The third reason has to do with Hollywood. Writers for screen plays, video games, and other visual media are always instructed to "show, don't tell." In other words, if you're writing a movie, don't have the characters stand around talking about how bad the bad guy is. Show him kicking a puppy, or taking someone hostage, or twirling his mustache. Show, don't tell.
This is directly related to the things I wrote earlier about stories. It's not just that stories are a good way to explain God to uneducated people; it's that stories are the most emotionally engaging way to describe anything to anyone. I could tell you that God is loving, and that might or might not mean anything to you. On the other hand, I could tell you about the time God blessed a widow by making it so that her last handful of flour gave her enough to bake all the bread she would ever need, and that's an impressive and moving story. The story becomes more real to you than a list of facts on a page ever could.
Alternately, I could describe my girlfriend Andrea with a list of facts. She's about five-five, has dark brown hair, dark brown eyes, etcetera. What have you really learned about her? Yet if I tell you a story instead, such as our efforts in baking a cake for a bake-off our friends hosted, you would learn a lot more. Show, don't tell.

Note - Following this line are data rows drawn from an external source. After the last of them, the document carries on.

(** * Scan Tailor, page_split filter: [Task::process]

    A shallow embedding of [filters/page_split/Task.cpp].  The task reads
    the per-page rule, derives the dependencies of the split, consults the
    parameters stored for the page, re-runs the split finder when the
    stored layout cannot be reused, records the number of logical pages
    and hands over to the deskew task or to a [UiUpdater].

    The collaborators ([Settings], [PageSequence], [PageSplitFinder],
    [Dependencies], [PageLayout], ...) are declared in headers that are
    not part of the sources at hand; they enter as the fields of two
    interfaces, [ExternalTypes] and [ExternalOps]. *)

From stdpp Require Import base option list gmap.
From Stdlib Require Import ZArith Lia.

Open Scope Z_scope.

(** ** Enumerations of the page_split namespace *)

(** [AutoManualMode.h] *)
Inductive AutoManualMode : Type := MODE_AUTO | MODE_MANUAL.

(** [AutoDetectedLayout.h] *)
Inductive AutoDetectedLayout : Type := SINGLE_PAGE | TWO_PAGES.

(** [Rule.h]: only [Rule::layoutType()] is used by the task. *)
Module Rule.
Inductive LayoutType : Type := AUTO_DETECT | SINGLE_PAGE | TWO_PAGES.
Record t : Type := mk { layoutType : LayoutType }.
End Rule.

(** ** The collaborators' types *)

Class ExternalTypes : Type := {
  ImageId : Type;
  ImageId_eq_dec :: EqDecision ImageId;
  ImageId_countable :: Countable ImageId;
  QImage : Type;
  QSize : Type;
  Dpm : Type;
  OrthogonalRotation : Type;
  ImageTransformation : Type;
  BinaryThreshold : Type;
  DebugImages : Type;
  Filter : Type;
  Dependencies : Type;
  PageLayout : Type;
  (** what a result object built by a later stage holds *)
  LaterResult : Type;
  (** state owned by the later stages *)
  LaterState : Type
}.

(** [ImageMetadata(size, dpm)] *)
Record ImageMetadata `{ExternalTypes} : Type := {
  md_size : QSize;
  md_dpm : Dpm
}.

(** [FilterData]: [image()], [xform()], [bwThreshold()]. *)
Record FilterData `{ExternalTypes} : Type := {
  image : QImage;
  xform : ImageTransformation;
  bwThreshold : BinaryThreshold
}.

(** [Params(layout, deps, mode)] with its accessors [pageLayout()],
    [dependencies()], [mode()]. *)
Module Params.
Record t `{ExternalTypes} : Type := mk {
  pageLayout : PageLayout;
  dependencies : Dependencies;
  mode : AutoManualMode
}.
End Params.
(** Lines 95-99. *)
Definition funcapp_parameters (args : Namespace) : gmap string pyval :=
  update
    (<["repo_type" := VStr (repo_type args)]>
       (<["upload_directory" := VStr (upload_directory args)]> ∅))
    (common_parameters args).

(** Lines 77-83. *)
Definition initial_resources (args : Namespace) : BicepDeployment.t :=
  {| BicepDeployment.deployment_name := resource_group args;
     BicepDeployment.resource_group_name := resource_group args;
     BicepDeployment.template_file := "rg.bicep";
     BicepDeployment.parameters := initial_parameters args;
     BicepDeployment.description := "initial resources" |}.

(** Lines 115-121. *)
Definition event_grid_deployment (args : Namespace) : BicepDeployment.t :=
  {| BicepDeployment.deployment_name := resource_group args +:+ "_eg";
     BicepDeployment.resource_group_name := resource_group args;
     BicepDeployment.template_file := "rg_add_eventgrid.bicep";
     BicepDeployment.parameters := common_parameters args;
     BicepDeployment.description := "Event Grid trigger configuration" |}.

(** Lines 101-107. *)
Definition funcapp (args : Namespace)
    (function_app_name storage_account python_container : pyval)
    : FuncAppBundle.t :=
  {| FuncAppBundle.name := function_app_name;
     FuncAppBundle.resource_group := resource_group args;
     FuncAppBundle.storage_account := storage_account;
     FuncAppBundle.python_container := python_container;
     FuncAppBundle.parameters := funcapp_parameters args |}.

(** The body of [main] after [parse_args] (lines 51-142). Building a
    [Path], a [BicepDeployment] or a [FuncAppBundle] only stores the
    arguments, and [log.debug] goes to a logger with a [NullHandler]: none
    of them is a call in the trace. *)
Definition main_body (w : Collaborators) (args : Namespace) : Run unit :=
  (if truthy (suffix args) && Nat.ltb 14 (len (suffix args))
   then raise (ValueError "Suffix must be 14 characters or fewer.")
   else ret tt) ;;;
  invoke (CreateRg (resource_group args) (location args))
         (create_rg w (resource_group args) (location args)) ;;;
  invoke (ExtractRequirements "requirements.txt")
         (extract_requirements w "requirements.txt") ;;;
  invoke (Create (initial_resources args))
         (BicepDeployment_create w (initial_resources args)) ;;;
  outputs <- invoke (Outputs (initial_resources args))
                    (BicepDeployment_outputs w (initial_resources args)) ;;
  base_url <- getitem outputs "base_url" ;;
  function_app_name <- getitem outputs "function_app_name" ;;
  package_container <- getitem outputs "package_container" ;;
  python_container <- getitem outputs "python_container" ;;
  storage_account <- getitem outputs "storage_account" ;;
  with_stmt w (funcapp args function_app_name storage_account python_container)
    (fun cm =>
       invoke (Deploy cm) (FuncAppBundle_deploy w cm) ;;;
       invoke (WaitForEventTrigger cm)
              (FuncAppBundle_wait_for_event_trigger w cm)) ;;;
  invoke (Create (event_grid_deployment args))
         (BicepDeployment_create w (event_grid_deployment args)) ;;;
  if (repo_type args =? "distribution")%string then
    invoke (AdviceDistributionRepo (upload_directory args) package_container
              storage_account function_app_name base_url)
           (advice_distribution_repo w (upload_directory args)
              package_container storage_account function_app_name base_url)
  else if (repo_type args =? "flat")%string then
    invoke (AdviceFlatRepo (upload_directory args) package_container
              storage_account function_app_name base_url)
           (advice_flat_repo w (upload_directory args)
              package_container storage_account function_app_name base_url)
  else raise (ValueError ("Invalid repo type: " +:+ repo_type args)).

(** [main]: parse the command line, then run the body. *)
Definition main (w : Collaborators) (c : CommandLine) : Run unit :=
  match parse_args c with
  | Returns args => main_body w args
  | Raises e => raise e
  end.

(** ** Observations on a trace *)

(** The progress points of the provisioning sequence. *)
Inductive stage :=
| ContainerStage
| InitialDeploymentStage
| ComputeBundleStage
| EventRoutingStage
| AdvisoryStage.

#[global] Instance stage_eq_dec : EqDecision stage.
Proof. solve_decision. Defined.

(** The order in which [main] goes through them. *)
Definition pipeline : list stage :=
  [ContainerStage; InitialDeploymentStage; ComputeBundleStage;
   EventRoutingStage; AdvisoryStage].

(** The stage a call belongs to. The two Bicep deployments are told apart
    by their template; [extract_requirements] only prepares a local file
    and belongs to no stage. *)
Definition stage_of (c : call) : option stage :=
  match c with
  | CreateRg _ _ => Some ContainerStage
  | ExtractRequirements _ => None
  | Create d | Outputs d =>
      if (BicepDeployment.template_file d =? "rg.bicep")%string
      then Some InitialDeploymentStage
      else Some EventRoutingStage
  | Enter _ | Deploy _ | WaitForEventTrigger _ | Exit _ _ =>
      Some ComputeBundleStage
  | AdviceDistributionRepo _ _ _ _ _ | AdviceFlatRepo _ _ _ _ _ =>
      Some AdvisoryStage
  end.

(** Adjacent repetitions of a stage are one visit. *)
Fixpoint visits (l : list stage) : list stage :=
  match l with
  | x :: (y :: _) as l' =>
      if decide (x = y) then visits l' else x :: visits l'
  | _ => l
  end.

(** The stages a trace goes through, in order. *)
Definition stages (t : list event) : list stage :=
  visits (omap (fun e => stage_of (ev_call e)) t).

(** Stage [s] is gone through by the trace. *)
Definition visited (s : stage) (t : list event) : bool :=
  existsb (fun x => bool_decide (x = s)) (stages t).

Definition is_release (e : event) : bool :=
  match ev_call e with
  | Exit _ _ => true
  | _ => false
  end.

Definition is_failure (e : event) : bool :=
  match ev_failed e with
  | Some _ => true
  | None => false
  end.

(** Once a call has raised, nothing but the release of the bundle session
    is called any more. *)
Fixpoint halts_on_failure (t : list event) : bool :=
  match t with
  | [] => true
  | e :: t' =>
      if is_failure e then forallb is_release t' else halts_on_failure t'
  end.

(** Number of calls to [__exit__]. *)
Definition releases (t : list event) : nat :=
  length (filter (fun e => is_release e = true) t).

(** [__enter__] was called and returned. *)
Definition acquired (t : list event) : bool :=
  existsb (fun e =>
             match ev_call e with
             | Enter _ => negb (is_failure e)
             | _ => false
             end) t.

(** The life of the bundle session along a trace. *)
Inductive session :=
| Unopened
| Opened
| Released.

#[global] Instance session_eq_dec : EqDecision session.
Proof. solve_decision. Defined.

All you have to do is search yourself to see how true these things are. The first five books of the Bible are almost as simple as it can get. Most of them are very straightforward list of rules and commandments. How many times have you read, and enjoyed reading, Leviticus? There's a reason the gospels tell Jesus' life story, rather than simply a list of facts that we must believe in. It's because the story matters.
Those are the real reasons the Bible is not any simpler. The way it's written provides a powerful, engaging narrative stretching through thousands of years of recorded history. Even if we could have it simpler, it would lose that power, and it would become a drab, boring legal document. The Bible is the story of real life, and like real life, it's messy and can't be easily edited into a neat package. We shouldn't be afraid of that quality, or shrink from it as if it's something that we need to apologize for. Our own lives are just as messy, yet our testimonies of how God has moved in our lives are just as powerful. The Bible might be complicated, but this does not keep it from being the power of God unto salvation for those who believe, and it has not stopped billions of Christians since the dawn of time for hearing and believing in the God whose deeds are contained in the Bible's pages.